The lowest unionization rates were in professional and technical services, a broad category that ranges from lawyers and accountants to architects and engineers (1.3%), food service and drinking places (1.2%) and finance (also 1.2%).
In 2000, just under 9% of all private sector wage and salary workers belonged to a union, meaning the unionization rate has fallen by more than 2.6 percentage points over the past two decades. But as with overall unionization rates, some industries have experienced steeper declines than others. In fact, many of the industries with the highest unionization rates also have experienced the biggest drops.
In telecommunications, for example, the unionization rate fell by 9.5 percentage points between 2000 and 2020. The decline was 8.7 points in transportation and warehousing, 6.7 points in utilities, and 6.5 points in durable-goods manufacturing. The only private-sector industry where unionization rose significantly was educational services: 13.5% of workers in that industry were union members last year, an increase of 2 points from 2000.
In Alabama last year, 8% of wage and salary workers said they belonged to a union. While below the national level of 10.8%, Alabama’s rate actually is the highest in the Southeast, a region that otherwise has some of the lowest levels of unionization in the nation. The absolute lowest in the country, in fact, are in the Carolinas: 3.1% of wage and salary workers in North Carolina, and 2.9% in South Carolina, are union members.
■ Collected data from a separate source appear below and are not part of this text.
(** A reliable frame leaves the backlog for the flight. *)
Lemma launch_sends q1 now p p' rest q2 out :
  sendq_inv q1 -> packets q1 = p :: rest -> relb p = true -> body p' = body p ->
  keeps (q1 <| packets := rest |>) q2 -> sends q1 out (launch now p' q2) (out ++ [p']).
Proof.
  intros Hq Hp Hr Hb [Kp Kf Ks Kn Kb Kq Ksc Km].
  destruct (launch_fields now p' q2) as (Lp & Lf & Ls & Ln & Lb & Lsc & Lq & Lm).
  assert (holdings (launch now p' q2) ≡ₚ holdings q1) as Hh.
  { unfold holdings, waiting_unreliable. rewrite Lp, Lf, Lsc, Kp, Kf, Ksc, Hb, Hp. simpl.
    change (flight (q1 <| packets := rest |>)) with (flight q1). solve_Permutation. }
  split.
  - apply (reorder_inv q1); [done|done|by rewrite Ls, Ks|by rewrite Ln, Kn|by rewrite Lb, Kb|
      by rewrite Lsc, Ksc|by rewrite Lq, Kq| |].
    + rewrite Lp, Kp, Hp. unfold unreliable_count. simpl. by rewrite Hr.
    + intros f. rewrite Lf, Kf. rewrite elem_of_app, list_elem_of_singleton.
      intros [Hf| ->]; [by apply (sq_flight _ _ Hq)|]. by rewrite Hb.
  - by rewrite Lm, Km.
  - apply (sends_one _ _ _ (body p)); [|done]. unfold holdings. rewrite Hp. apply list_elem_of_here.
  - exists []. split; [simpl; by rewrite Hh|]. intros f Hf. by apply not_elem_of_nil in Hf.
Qed.

Lemma remove_unreliable_accounted p rest q :
  sendq_inv q -> holdings q ≡ₚ body p :: rest -> relb p = false ->
  accounted rest (shared q) (buffered_bytes q - (data_len p + FRAME_BUDGET)) /\
  data_len p + FRAME_BUDGET <= buffered_bytes q.
Proof.
  intros Hq Hp Hr. pose proof (inv_bytes _ _ Hq) as [_ Hlim].
  assert (shared_payload (body p) = None) as Hs.
  { apply (sq_modes _ _ Hq); [|done]. simpl. rewrite Hp. apply list_elem_of_here. }
  pose proof (accounted_perm _ _ _ _ Hp (sq_accounted _ _ Hq)) as Ha.
  pose proof (release_accounted _ _ _ _ Ha Hlim) as H. unfold release in H. rewrite Hs in H.
  by destruct H as (? & _ & ? & _).
Qed.

(** An unreliable frame leaves the backlog for good. *)
Lemma drop_sends q1 p p' rest q2 out :
  sendq_inv q1 -> packets q1 = p :: rest -> relb p = false -> body p' = body p ->
  keeps (q1 <| packets := rest |>) q2 ->
  sends q1 out (q2 <| queued_unreliable := usize_sub (queued_unreliable q2) 1 |>
    <| buffered_bytes := usize_sub (buffered_bytes q2) (data_len p' + FRAME_BUDGET) |>) (out ++ [p']).
Proof.
  intros Hq Hp Hr Hb [Kp Kf Ks Kn Kb Kq Ksc Km]. simpl in Kp, Ks, Kn, Kb, Kq, Ksc, Km.
  change (flight (q1 <| packets := rest |>)) with (flight q1) in Kf.
  assert (data_len p' = data_len p) as -> by exact (f_equal data_len Hb).
  assert (holdings q1 ≡ₚ body p :: (map body rest ++ flight q2 ++ map body (waiting_unreliable q2))) as Hh.
  { unfold holdings, waiting_unreliable. rewrite Kf, Ksc, Hp. done. }
  destruct (remove_unreliable_accounted p _ q1 Hq Hh Hr) as [Ha Hle].
  pose proof (inv_bytes _ _ Hq) as [Hbb Hlim]. pose proof (data_len_nonneg p).
  unfold FRAME_BUDGET in *.
  assert (queued_unreliable q1 = 1 + unreliable_count rest) as Hqu.
  { rewrite (sq_queued _ _ Hq), Hp. unfold unreliable_count. simpl. by rewrite Hr. }
  assert (0 <= unreliable_count rest <= zlen rest) as Hun.
  { unfold unreliable_count. clear. induction rest as [|x rest IH]; simpl; [lia|]. case_if; lia. }
  pose proof (accounted_bound _ _ _ Ha) as Hbound. unfold FRAME_BUDGET in Hbound.
  rewrite length_app, length_map in Hbound.
  split.
  - split; simpl; rewrite ?Ks, ?Kb, ?Kq, ?Kn, ?Ksc.
    + rewrite usize_sub_exact by lia. unfold holdings. simpl. rewrite Kp. exact Ha.
    + rewrite usize_sub_exact by lia. lia.
    + apply (sq_fresh _ _ Hq).
    + intros f Hf. apply (sq_modes _ _ Hq). simpl. rewrite Hh. apply list_elem_of_further.
      unfold holdings in Hf. simpl in Hf. rewrite Kp in Hf. exact Hf.
    + intros f Hf. apply (sq_flight _ _ Hq). by rewrite <- Kf.
    + rewrite usize_sub_exact by lia. rewrite Kp. lia.
    + apply (sq_scheduler _ _ Hq).
    + intros s Hsome. destruct (sq_policy _ _ Hq s Hsome) as [Hpol Hz]. split; [done|].
      rewrite Kp. rewrite (sq_queued _ _ Hq) in Hqu. lia.
  - done.
  - apply (sends_one _ _ _ (body p)); [|done]. rewrite Hh. apply list_elem_of_here.
  - exists [body p]. split.
    + rewrite Hh. unfold holdings. simpl. by rewrite Kp.
    + intros f ->%list_elem_of_singleton. split; [done|]. rewrite map_app, <- Hb.
      apply elem_of_app. right. apply list_elem_of_singleton. done.
Qed.

Lemma assign_group_facts may p g (out : OutgoingFrames) q :
  let '(p', g', out', q') := assign_group may p g out q in
  body p' = body p /\ keeps q q' /\ frames out' = frames out /\ sent_packet q' = sent_packet q /\
  relb p' = relb p.
Proof.
  unfold assign_group. destruct (group_sequence g) as [s|]; [case_if|];
    (split; [done|split; [split; reflexivity|done]]).
Qed.

Lemma flush_queue_sends count now g (out : OutgoingFrames) q :
  sendq_inv q ->
  sends q (frames out) (flush_queue count now g out q).2 (frames (flush_queue count now g out q).1).
Proof.
  revert g out q. induction count as [|count IH]; intros g out q Hq; [by apply sends_refl|].
  cbn [flush_queue].
  destruct (_ && (queued_unreliable q =? 0)) eqn:Estop; [by apply sends_refl|].
  destruct (packets q) as [|p rest] eqn:Ep; [by apply sends_refl|].
  fold (relb p). destruct (relb p && _) eqn:Efull.
  - (* rotated to the back *)
    set (q1 := q <| packets := rest |> <| packets := _ |>).
    assert (holdings q1 ≡ₚ holdings q) as Hh.
    { unfold holdings. simpl. rewrite Ep, map_app. simpl.
      change (flight q1) with (flight q). change (waiting_unreliable q1) with (waiting_unreliable q).
      solve_Permutation. }
    assert (sendq_inv q1) as Hq1.
    { apply (reorder_inv q); try done; [|apply Hq].
      simpl. rewrite Ep. unfold unreliable_count. rewrite sumZ_app. simpl. lia. }
    eapply sends_trans; [|by apply IH]. split; [done|done|apply sends_nothing|].
    exists []. split; [simpl; by rewrite Hh|]. intros f Hf. by apply not_elem_of_nil in Hf.
  - set (q1 := q <| packets := rest |>).
    assert (exists p' g' (out' : OutgoingFrames) q2, (if coalesce q1
      then assign_group (packable p) p g out q1
      else (p <| Frame.sequence_number := sequence_number q1 |>, g, out,
            q1 <| sequence_number := next (sequence_number q1) |>)) = (p', g', out', q2) /\
      body p' = body p /\ keeps q1 q2 /\ frames out' = frames out)
      as (p' & g' & out' & q2 & -> & Hb & Hk & Ho).
    { case_if.
      - pose proof (assign_group_facts (packable p) p g out q1) as H.
        destruct (assign_group _ _ _ _ _) as [[[p' g'] out'] q2].
        destruct H as (? & ? & ? & _). by exists p', g', out', q2.
      - do 4 eexists. split; [reflexivity|]. split; [done|]. split; [split; reflexivity|done]. }
    destruct (relb p) eqn:Er.
    + eapply sends_trans; [|apply IH].
      * simpl. rewrite Ho. by apply (launch_sends q now p p' rest q2).
      * apply (sends_inv q (frames out) _ (frames out ++ [p'])).
        by apply (launch_sends q now p p' rest q2).
    + eapply sends_trans; [|apply IH].
      * simpl. rewrite Ho. by apply (drop_sends q p p' rest q2).
      * apply (sends_inv q (frames out) _ (frames out ++ [p'])).
        by apply (drop_sends q p p' rest q2).
Qed.

(** The retransmission loop sends frames of the flight. *)
Lemma resend_items_output now probe items ret q :
  exists sent_now, (resend_items now probe items ret q).1.2 = ret ++ sent_now /\
    forall f, f ∈ sent_now -> exists item, item ∈ items /\ f = frame item.
Proof.
  revert ret q. induction items as [|p items IH]; intros ret q; cbn [resend_items].
  { exists []. rewrite app_nil_r. split; [done|]. intros f Hf. by apply not_elem_of_nil in Hf. }
  destruct (sent p); cbn [negb].
  - destruct (IH ret q) as (l & E & Hl). destruct (resend_items _ _ items ret q) as [[items' ret'] q'].
    exists l. split; [done|]. intros f Hf. destruct (Hl f Hf) as (item & ? & ?). exists item.
    split; [by apply list_elem_of_further|done].
  - destruct (resent now probe p q) as [p' q1].
    destruct (IH (ret ++ [frame p]) q1) as (l & E & Hl).
    destruct (resend_items _ _ items _ q1) as [[items' ret'] q'].
    exists (frame p :: l). simpl in *. split; [by rewrite E, <- (app_assoc ret)|].
    intros f [->|Hf]%elem_of_cons.
    + exists p. split; [apply list_elem_of_here|done].
    + destruct (Hl f Hf) as (item & ? & ?). exists item. split; [by apply list_elem_of_further|done].
Qed.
By contrast, 23.7% of Hawaii’s wage and salary workers said they belonged to a union in 2020, as did 22% of workers in New York, 17.8% in Rhode Island and 17.7% in Alaska.
Perhaps not surprisingly, many of the states with the biggest declines in unionization over the past two decades are in the Rust Belt of the Midwest and Northeast. They include Wisconsin (down 9.1 percentage points), Indiana (down 7.1 points), Iowa (down 6.6 points) and Michigan (down 5.1 points). The District of Columbia, interestingly, also experienced one of the larger declines: down 5.8 points over the past two decades. Vermont had the biggest increase in unionization, rising 1.4 percentage points between 2000 (10.4%) and 2020 (11.8%).